One-Bit MIMO Detection: From Global Maximum-Likelihood Detector to Amplitude Retrieval Approach
Mingjie Shao, Wei-Kun Chen, Cheng-Yang Yu, Ya-Feng Liu, Wing-Kin Ma
TL;DR
This work tackles the challenging one-bit MIMO detection problem by establishing its NP-hardness and delivering a globally optimal solution method via a tailored MILP reformulation with delayed constraint generation integrated into a branch-and-bound framework. To address the amplitude loss inherent to one-bit quantization, it introduces an amplitude retrieval (AR) formulation with simpler objective functions and develops an efficient ABB-based first-order algorithm (with homotopy) to solve it. Through extensive simulations, the authors show that the global ML detector (gML) offers superior BER, while the AR-based approaches, particularly AR-L1-ABB, achieve competitive BER at substantially reduced runtime, and can serve as practical benchmarks and fast detectors for large-scale one-bit MIMO systems. The proposed methods advance practical detection in coarse-quantized massive MIMO and provide valuable trade-offs between performance and complexity for next-generation wireless systems.
Abstract
As communication systems advance towards the future 6G era, the incorporation of large-scale antenna arrays in base stations (BSs) presents challenges such as increased hardware costs and energy consumption.

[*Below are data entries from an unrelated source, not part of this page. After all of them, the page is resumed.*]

(* ===== verification/Health.v ===== *)
(** * Health: statuses, rollup, uptime and event derivation

    Models packages/core/src/state.ts, uptime.ts and diff.ts with the statuses of
    packages/shared/src/common.ts: pure functions over samples of monitored units. *)
From S2P Require Import Prelude Dates.

Inductive HealthStatus : Set := UP | DEGRADED | HANG | DOWN | UNKNOWN.

#[export] Instance HealthStatus_eq_dec : EqDecision HealthStatus.
Proof. solve_decision. Defined.

Definition HEALTH_STATUSES : list HealthStatus := [UP; DEGRADED; HANG; DOWN; UNKNOWN].

Definition status_eqb (a b : HealthStatus) : bool := bool_decide (a = b).

(** The text the status is stored and shown as. *)
Definition status_text (s : HealthStatus) : string :=
  match s with
  | UP => "UP" | DEGRADED => "DEGRADED" | HANG => "HANG" | DOWN => "DOWN" | UNKNOWN => "UNKNOWN"
  end.

(** ** Rollup (state.ts) *)

Record Unit_ := { u_status : HealthStatus; critical : bool }.

Definition isBad (s : HealthStatus) : bool := status_eqb s DOWN || status_eqb s HANG.

Definition rollup (units : list Unit_) : HealthStatus :=
  match units with
  | [] => UNKNOWN
  | _ =>
      if existsb (fun u => critical u && isBad (u_status u)) units then DOWN
      else if existsb (fun u => negb (critical u) && isBad (u_status u)) units then DEGRADED
      else if forallb (fun u => status_eqb (u_status u) UP) units then UP
      else UNKNOWN
  end.

(** ** Uptime (uptime.ts) *)

Record UptimeBucket := { upSec : Z; totalSec : Z }.

Definition emptyBucket : UptimeBucket := {| upSec := 0; totalSec := 0 |}.

Definition accumulate (b : UptimeBucket) (status : HealthStatus) (deltaSec : Z) : UptimeBucket :=
  let delta := Z.max 0 deltaSec in
  {| upSec := upSec b + (if status_eqb status UP then delta else 0);
     totalSec := totalSec b + delta |}.

(** The percentage, with two decimals. The division is exact here; JavaScript
    rounds it to a double before [Math.round]. *)
Definition uptimePct (b : UptimeBucket) : Q :=
  if totalSec b =? 0 then 0%Q
  else Qmake (js_round (inject_Z (upSec b) / inject_Z (totalSec b) * 100 * 100)) 100.

(** ** Event derivation (diff.ts) *)

Record UnitSample := { entity : string; status : HealthStatus; pid : option Z }.

Inductive DerivedEvent : Set :=
| STATUS_CHANGE (entity : string) (oldStatus : option HealthStatus) (newStatus : HealthStatus)
| SERVICE_RESTART (entity : string) (oldPid newPid : Z).

Definition event_entity (e : DerivedEvent) : string :=
  match e with STATUS_CHANGE n _ _ => n | SERVICE_RESTART n _ _ => n end.

Definition status_events (old : option UnitSample) (sample : UnitSample) : list DerivedEvent :=
  match old with
  | None => [STATUS_CHANGE (entity sample) None (status sample)]
  | Some o =>
      if status_eqb (status o) (status sample) then []
      else [STATUS_CHANGE (entity sample) (Some (status o)) (status sample)]
  end.

Definition restart_events (old : option UnitSample) (sample : UnitSample) : list DerivedEvent :=
  match old ≫= pid, pid sample with
  | Some oldPid, Some newPid =>
      if (0 <? oldPid) && (0 <? newPid) && negb (oldPid =? newPid)
      then [SERVICE_RESTART (entity sample) oldPid newPid] else []
  | _, _ => []
  end.

(** [prev] is the JS [Map] from an entity to its previous sample. *)
Definition diffStates (prev : gmap string UnitSample) (current : list UnitSample)
  : list DerivedEvent :=
  flat_map (fun sample =>
    let old := prev !! entity sample in
    status_events old sample ++ restart_events old sample) current.

Inductive ClientEvent : Set := CLIENT_CONNECT (client : string) | CLIENT_DISCONNECT (client : string).

(** The two JS [Set]s are lists without duplicates, in insertion order. *)
Definition diffClients (prev current : list string) : list ClientEvent :=
  map CLIENT_CONNECT (List.filter (fun c => negb (includes prev c)) current) ++
  map CLIENT_DISCONNECT (List.filter (fun c => negb (includes current c)) prev).

Definition isStale (lastSeenIso : string) (now thresholdSec : Z) : bool :=
  match Date_parse lastSeenIso with
  | None => true
  | Some lastSeenMs => thresholdSec * 1000 <? now - lastSeenMs
  end.

(** ** Replaying the event log *)

(** The live view of entity statuses after one durable event. *)
Definition apply_event (view : gmap string HealthStatus) (e : DerivedEvent) : gmap string HealthStatus :=
  match e with
  | STATUS_CHANGE n _ new => <[n := new]> view
  | SERVICE_RESTART _ _ _ => view
  end.

Definition replay (view : gmap string HealthStatus) (es : list DerivedEvent) : gmap string HealthStatus :=
  fold_left apply_event es view.

(** The baseline after storing every current sample over the previous ones. *)
Definition refresh (prev : gmap string UnitSample) (current : list UnitSample) : gmap string UnitSample :=
  fold_left (fun m s => <[entity s := s]> m) current prev.

Definition apply_client (view : gset string) (e : ClientEvent) : gset string :=
  match e with
  | CLIENT_CONNECT c => {[c]} ∪ view
  | CLIENT_DISCONNECT c => view ∖ {[c]}
  end.

(** ** Lemmas *)

Lemma status_eqb_true a b : status_eqb a b = true <-> a = b.
Proof. apply bool_decide_eq_true. Qed.

Lemma status_eqb_false a b : status_eqb a b = false <-> a <> b.
Proof. apply bool_decide_eq_false. Qed.

#[export] Hint Rewrite status_eqb_true status_eqb_false : argus.

Lemma isBad_true s : isBad s = true <-> s = DOWN \/ s = HANG.
Proof. unfold isBad. by reflect. Qed.

#[export] Hint Rewrite isBad_true : argus.

Lemma rollup_unfold units :
  rollup units =
  if existsb (fun u => critical u && isBad (u_status u)) units then DOWN
  else if existsb (fun u => negb (critical u) && isBad (u_status u)) units then DEGRADED
  else if negb (bool_decide (units = [])) && forallb (fun u => status_eqb (u_status u) UP) units
  then UP else UNKNOWN.
Proof. by destruct units. Qed.

(** The tests of [rollup], as propositions over the units. *)
Lemma bad_unit_iff (c : bool) units :
  existsb (fun u => (if c then critical u else negb (critical u)) && isBad (u_status u)) units = true
  <-> exists u, u ∈ units /\ critical u = c /\ (u_status u = DOWN \/ u_status u = HANG).
Proof.
  rewrite existsb_true. f_equiv; intros u. rewrite andb_true_iff, isBad_true.
  destruct c; [done|]. by rewrite negb_true_iff.
Qed.

(** Uptime of a list of intervals. *)
Definition total_of (ivs : list (HealthStatus * Z)) : Z :=
  foldr (fun iv acc => Z.max 0 (snd iv) + acc) 0 ivs.

Definition up_of (ivs : list (HealthStatus * Z)) : Z :=
  total_of (List.filter (fun iv => status_eqb (fst iv) UP) ivs).

Lemma accumulate_fold ivs b :
  let b' := fold_left (fun b iv => accumulate b (fst iv) (snd iv)) ivs b in
  upSec b' = upSec b + up_of ivs /\ totalSec b' = totalSec b + total_of ivs.
Proof.
  revert b. induction ivs as [|[st d] ivs IH]; intros b; simpl; [unfold up_of; simpl; lia|].
  destruct (IH (accumulate b st d)) as [-> ->]. unfold up_of, accumulate; simpl.
  destruct (status_eqb st UP); simpl; lia.
Qed.

Lemma up_of_bounds ivs : 0 <= up_of ivs <= total_of ivs.
Proof.
  unfold up_of. induction ivs as [|[st d] ivs IH]; simpl; [lia|].
  destruct (status_eqb st UP); simpl; lia.
Qed.

Lemma uptimePct_bounds b :
  0 <= upSec b <= totalSec b -> (0 <= uptimePct b <= 100)%Q.
Proof.
  intros [H0 H1]. unfold uptimePct. destruct (Z.eqb_spec (totalSec b) 0); [split; lra|].
  set (q := (inject_Z (upSec b) / inject_Z (totalSec b) * 100 * 100)%Q).
  assert (Hq : (inject_Z 0 <= q <= inject_Z 10000)%Q).
  { assert (0 < inject_Z (totalSec b))%Q as Ht
      by (change 0%Q with (inject_Z 0); rewrite <- Zlt_Qlt; lia).
    assert (0 <= inject_Z (upSec b) / inject_Z (totalSec b) <= 1)%Q as [Ha Hb].
    { split.
      - apply Qle_shift_div_l; [done|]. rewrite Qmult_0_l.
        change 0%Q with (inject_Z 0). rewrite <- Zle_Qle. lia.
      - apply Qle_shift_div_r; [done|]. rewrite Qmult_1_l. rewrite <- Zle_Qle. lia. }
    subst q. change (inject_Z 0) with 0%Q. change (inject_Z 10000) with 10000%Q. lra. }
  destruct Hq as [Hq1%js_round_mono Hq2%js_round_mono]. rewrite js_round_inject_Z in Hq1, Hq2.
  unfold Qle; simpl. lia.
Qed.

Lemma status_replay prev cur view :
  NoDup (map entity cur) ->
  (forall s, s ∈ cur -> view !! entity s = status <$> prev !! entity s) ->
  replay view (diffStates prev cur) = fold_left (fun m s => <[entity s := status s]> m) cur view.
Proof.
  revert view. induction cur as [|s cur IH]; intros view Hnd Hv; [done|].
  apply NoDup_cons in Hnd as [Hs Hnd]. simpl map in Hs.
  unfold diffStates, replay in *. cbn [flat_map fold_left].
  rewrite fold_left_app, fold_left_app.
  assert (Hr : forall v, fold_left apply_event (restart_events (prev !! entity s) s) v = v).
  { intros v. unfold restart_events. repeat case_match; done. }
  rewrite Hr.
  assert (Hse : fold_left apply_event (status_events (prev !! entity s) s) view
                = <[entity s := status s]> view).
  { specialize (Hv s ltac:(set_solver)). unfold status_events.
    destruct (prev !! entity s) as [o|]; simpl; [|done].
    destruct (status_eqb (status o) (status s)) eqn:He; simpl; [|done].
    apply status_eqb_true in He. symmetry. apply insert_id. rewrite Hv. simpl. by rewrite He. }
  rewrite Hse.
  apply IH; [done|]. intros s' Hs'. rewrite lookup_insert_ne.
  - apply Hv. set_solver.
  - intros He. apply Hs. rewrite He. apply elem_of_map. eauto.
Qed.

To address these issues, the use of one-bit analog-to-digital converters (ADCs)/digital-to-analog converters (DACs) has gained significant attentions. This paper focuses on one-bit multiple-input multiple-output (MIMO) detection in an uplink multiuser transmission scenario where the BS employs one-bit ADCs. One-bit quantization retains only the sign information and loses the amplitude information, which poses a unique challenge in the corresponding detection problem. The maximum-likelihood (ML) formulation of one-bit MIMO detection has a challenging likelihood function that hinders the application of many high-performance detectors developed for classic MIMO detection (under high-resolution ADCs). While many approximate methods for the ML detection problem have been studied, it lacks an efficient global algorithm. This paper fills this gap by proposing an efficient branch-and-bound algorithm, which is guaranteed to find the global solution of the one-bit ML MIMO detection problem. Additionally, a new amplitude retrieval (AR) detection approach is developed, incorporating explicit amplitude variables into the problem formulation. The AR approach yields simpler objective functions that enable the development of efficient algorithms offering both global and approximate solutions. The paper also contributes to the computational complexity analysis of both ML and AR detection problems. Extensive simulations are conducted to demonstrate the effectiveness and efficiency of the proposed formulations and algorithms.